-- Opening Marker --

(* ===== verification/Plan.v ===== *)
(** * Plan: internal/plan, the data of a plan

    The plan entries and their reasons (types.go, reason.go), the heavy-service
    classification (heavy.go) and the merge of deferred restarts (deferred.go). *)
From S2P Require Import Prelude Redact.

(** ** Reasons (reason.go) *)
Inductive ReasonKind :=
  | ReasonFirstRun | ReasonForced | ReasonRequested | ReasonVarChanged | ReasonEvaluated
  | ReasonServiceEnabled | ReasonServiceDisabled | ReasonDependency | ReasonRetry
  | ReasonDrift | ReasonDeferred | ReasonMapfileSync.

#[export] Instance ReasonKind_eq_dec : EqDecision ReasonKind.
Proof. solve_decision. Defined.

Definition kind_string (k : ReasonKind) : string :=
  match k with
  | ReasonFirstRun => "first-run" | ReasonForced => "forced"
  | ReasonRequested => "requested" | ReasonVarChanged => "var-changed"
  | ReasonEvaluated => "evaluated" | ReasonServiceEnabled => "service-enabled"
  | ReasonServiceDisabled => "service-disabled" | ReasonDependency => "dependency"
  | ReasonRetry => "retry" | ReasonDrift => "drift" | ReasonDeferred => "deferred"
  | ReasonMapfileSync => "mapfile-sync"
  end.

Record Reason := MkReason {
  Kind : ReasonKind; rn_Section : string; rn_Type : string; rn_Key : string;
  rn_Old : string; rn_New : string; rn_Service : string; rn_Detail : string
}.

#[export] Instance Reason_eq_dec : EqDecision Reason.
Proof. solve_decision. Defined.

(** A reason that only says a kind, or a kind and a section (and key). *)
Definition kind_reason (k : ReasonKind) : Reason := MkReason k "" "" "" "" "" "" "".
Definition section_reason (k : ReasonKind) (sn : string) : Reason := MkReason k sn "" "" "" "" "" "".
Definition service_reason (k : ReasonKind) (svc : string) : Reason := MkReason k "" "" "" "" "" svc "".
Definition drift_reason (detail : string) : Reason := MkReason ReasonDrift "" "" "" "" "" "" detail.

Definition maxReasonValue : nat := 120.

Definition displayValue (key val : string) : string :=
  let val := ForLog key val in
  if (maxReasonValue <? String.length val)%nat
  then ToValidUTF8 (take_string maxReasonValue val) +:+ "..."
  else val.

Definition varChanged (section lookupType key oldVal newVal : string) : Reason :=
  MkReason ReasonVarChanged section lookupType key (displayValue key oldVal)
    (displayValue key newVal) "" "".

Definition quoteValue (v : string) : string :=
  if String.eqb v "" then "<unset>" else "'" +:+ v +:+ "'".

Definition reason_string (r : Reason) : string :=
  match Kind r with
  | ReasonFirstRun => "first run: section " +:+ rn_Section r +:+ " rendered for the first time"
  | ReasonForced => "section " +:+ rn_Section r +:+ " forced by REWRITE request"
  | ReasonRequested => "section " +:+ rn_Section r +:+ " requested by REWRITE command"
  | ReasonEvaluated => "section " +:+ rn_Section r +:+ " evaluated against the host state"
  | ReasonVarChanged =>
      "section " +:+ rn_Section r +:+ " changed because " +:+ rn_Type r +:+ " " +:+ rn_Key r +:+
      " changed " +:+ quoteValue (rn_Old r) +:+ "->" +:+ quoteValue (rn_New r)
  | ReasonServiceEnabled => "service " +:+ rn_Service r +:+ " was enabled"
  | ReasonServiceDisabled => "service " +:+ rn_Service r +:+ " was disabled"
  | ReasonDependency => "dependency of " +:+ rn_Service r
  | ReasonRetry => "retry: previous attempt did not complete"
  | ReasonDrift => "drift: " +:+ rn_Detail r
  | ReasonDeferred => "restart deferred from the REWRITE of section " +:+ rn_Section r
  | ReasonMapfileSync => "mapped file kept in sync with the configuration"
  end.

Definition Strings (reasons : list Reason) : list string := reason_string <$> reasons.

Definition appendReason (reasons : list Reason) (r : Reason) : list Reason := append_unique reasons r.

Definition appendReasons (reasons add : list Reason) : list Reason := append_uniques reasons add.

Definition appendUnique (l : list string) (s : string) : list string := append_unique l s.

(** ** Plan entries (types.go) *)
Inductive Action := ActionRestart | ActionStop | ActionStart | ActionPendingRestart.

#[export] Instance Action_eq_dec : EqDecision Action.
Proof. solve_decision. Defined.

Record Section_ := { s_Name : string; s_Reasons : list Reason }.

Record Mapfile := {
  mf_Key : string; mf_Local : bool; mf_Sections : list string; mf_Reasons : list Reason }.

Record Rewrite := {
  rw_Source : string; rw_Target : string; rw_Mode : string;
  rw_Sections : list string; rw_Reasons : list Reason }.

Record Postconf := {
  pc_Key : string; pc_Value : string; pc_Sections : list string; pc_Reasons : list Reason }.

Record Postconfd := {
  pd_Key : string; pd_Value : string; pd_Sections : list string; pd_Reasons : list Reason }.

Record Ldap := {
  ld_Key : string; ld_Value : string; ld_Sections : list string; ld_Reasons : list Reason }.

Record Proxygen := { pg_Sections : list string; pg_Reasons : list Reason }.

Record Restart := {
  r_Service : string; r_Action : Action; r_Sections : list string; r_Reasons : list Reason }.

Record Carry := {
  c_Rewrites : list Rewrite; c_Postconf : list Postconf; c_Postconfd : list Postconfd;
  c_Ldap : list Ldap; c_Proxygen : option Proxygen; c_Restarts : list Restart }.

Definition empty_carry : Carry :=
  {| c_Rewrites := []; c_Postconf := []; c_Postconfd := []; c_Ldap := [];
     c_Proxygen := None; c_Restarts := [] |}.

Record Plan := {
  p_FirstRun : bool; p_Sections : list Section_; p_Heal : list Mapfile;
  p_Mapfiles : list Mapfile; p_Rewrites : list Rewrite; p_Postconf : list Postconf;
  p_Postconfd : list Postconfd; p_Ldap : list Ldap; p_Proxygen : option Proxygen;
  p_Restarts : list Restart; p_DeferredRestarts : list Restart;
  p_Tracked : gmap string string; p_Enabled : list string }.

Definition is_nil {A} (l : list A) : bool := match l with [] => true | _ => false end.

Definition Plan_IsEmpty (p : Plan) : bool :=
  is_nil (p_Mapfiles p) && is_nil (p_Rewrites p) && is_nil (p_Postconf p) &&
  is_nil (p_Postconfd p) && is_nil (p_Ldap p) &&
  match p_Proxygen p with None => true | Some _ => false end && is_nil (p_Restarts p).

Definition Carry_IsEmpty (c : Carry) : bool :=
  is_nil (c_Rewrites c) && is_nil (c_Postconf c) && is_nil (c_Postconfd c) &&
  is_nil (c_Ldap c) && match c_Proxygen c with None => true | Some _ => false end &&
  is_nil (c_Restarts c).

(** ** What every entry has

    The entries of a plan share a key, the sections they come from and the
    reasons behind them; [with_reasons] is the in-place update of the reasons. *)
Class PlanEntry (T : Type) := {
  entry_key : T → string;
  entry_sections : T → list string;
  entry_reasons : T → list Reason;
  with_reasons : list Reason → T → T;
  entry_reasons_with rs e : entry_reasons (with_reasons rs e) = rs;
  entry_sections_with rs e : entry_sections (with_reasons rs e) = entry_sections e;
  entry_key_with rs e : entry_key (with_reasons rs e) = entry_key e
}.

#[export] Program Instance Mapfile_entry : PlanEntry Mapfile := {|
  entry_key := mf_Key; entry_sections := mf_Sections; entry_reasons := mf_Reasons;
  with_reasons rs e := {| mf_Key := mf_Key e; mf_Local := mf_Local e;
                          mf_Sections := mf_Sections e; mf_Reasons := rs |} |}.
Solve All Obligations with done.

#[export] Program Instance Rewrite_entry : PlanEntry Rewrite := {|
  entry_key := rw_Source; entry_sections := rw_Sections; entry_reasons := rw_Reasons;
  with_reasons rs e := {| rw_Source := rw_Source e; rw_Target := rw_Target e;
                          rw_Mode := rw_Mode e; rw_Sections := rw_Sections e;
                          rw_Reasons := rs |} |}.
Solve All Obligations with done.

#[export] Program Instance Postconf_entry : PlanEntry Postconf := {|
  entry_key := pc_Key; entry_sections := pc_Sections; entry_reasons := pc_Reasons;
  with_reasons rs e := {| pc_Key := pc_Key e; pc_Value := pc_Value e;
                          pc_Sections := pc_Sections e; pc_Reasons := rs |} |}.
Solve All Obligations with done.

#[export] Program Instance Postconfd_entry : PlanEntry Postconfd := {|
  entry_key := pd_Key; entry_sections := pd_Sections; entry_reasons := pd_Reasons;
  with_reasons rs e := {| pd_Key := pd_Key e; pd_Value := pd_Value e;
                          pd_Sections := pd_Sections e; pd_Reasons := rs |} |}.
Solve All Obligations with done.

#[export] Program Instance Ldap_entry : PlanEntry Ldap := {|
  entry_key := ld_Key; entry_sections := ld_Sections; entry_reasons := ld_Reasons;
  with_reasons rs e := {| ld_Key := ld_Key e; ld_Value := ld_Value e;
                          ld_Sections := ld_Sections e; ld_Reasons := rs |} |}.
Solve All Obligations with done.

#[export] Program Instance Restart_entry : PlanEntry Restart := {|
  entry_key := r_Service; entry_sections := r_Sections; entry_reasons := r_Reasons;
  with_reasons rs e := {| r_Service := r_Service e; r_Action := r_Action e;
                          r_Sections := r_Sections e; r_Reasons := rs |} |}.
Solve All Obligations with done.

#[export] Hint Rewrite @entry_reasons_with @entry_sections_with @entry_key_with : configd.

(** ** Heavy services (heavy.go) *)
Definition heavyServices : list string :=
  ["mailbox"; "mailboxd"; "service"; "appserver-db"; "mysql"; "mariadb"; "store"; "ldap";
   "directory"; "directory-server"].

Definition HeavyService (service : string) : bool := bool_decide (ToLower service ∈ heavyServices).

Definition Classify (action : Action) (service : string) (systemd : bool) : Action :=
  if systemd && bool_decide (action = ActionRestart) && HeavyService service
  then ActionPendingRestart else action.

(** ** Merging restarts (deferred.go) *)
Definition set_Action (a : Action) (r : Restart) : Restart :=
  {| r_Service := r_Service r; r_Action := a; r_Sections := r_Sections r;
     r_Reasons := r_Reasons r |}.

Definition fold_into (have r : Restart) : Restart :=
  {| r_Service := r_Service have; r_Action := r_Action r;
     r_Sections := foldl appendUnique (r_Sections have) (r_Sections r);
     r_Reasons := appendReasons (r_Reasons have) (r_Reasons r) |}.

(** [mergeRestart]: fold [r] into the first entry of its service, or append it. *)
Fixpoint mergeRestart (l : list Restart) (r : Restart) : list Restart :=
  match l with
  | [] => [r]
  | have :: l' =>
      if decide (r_Service have = r_Service r) then fold_into have r :: l'
      else have :: mergeRestart l' r
  end.

Definition MergeRestarts (stale fresh : list Restart) (systemd : bool) : list Restart :=
  let merged := foldl mergeRestart (foldl mergeRestart [] stale) fresh in
  (λ r, set_Action (Classify (r_Action r) (r_Service r) systemd) r) <$>
    sort_by_key r_Service merged.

-- Closing Marker --

● TO DO: Filter the records above for lines containing the word "merged", and copy those lines.

● EXERCISE OUTPUT:
  let merged := foldl mergeRestart (foldl mergeRestart [] stale) fresh in
    sort_by_key r_Service merged.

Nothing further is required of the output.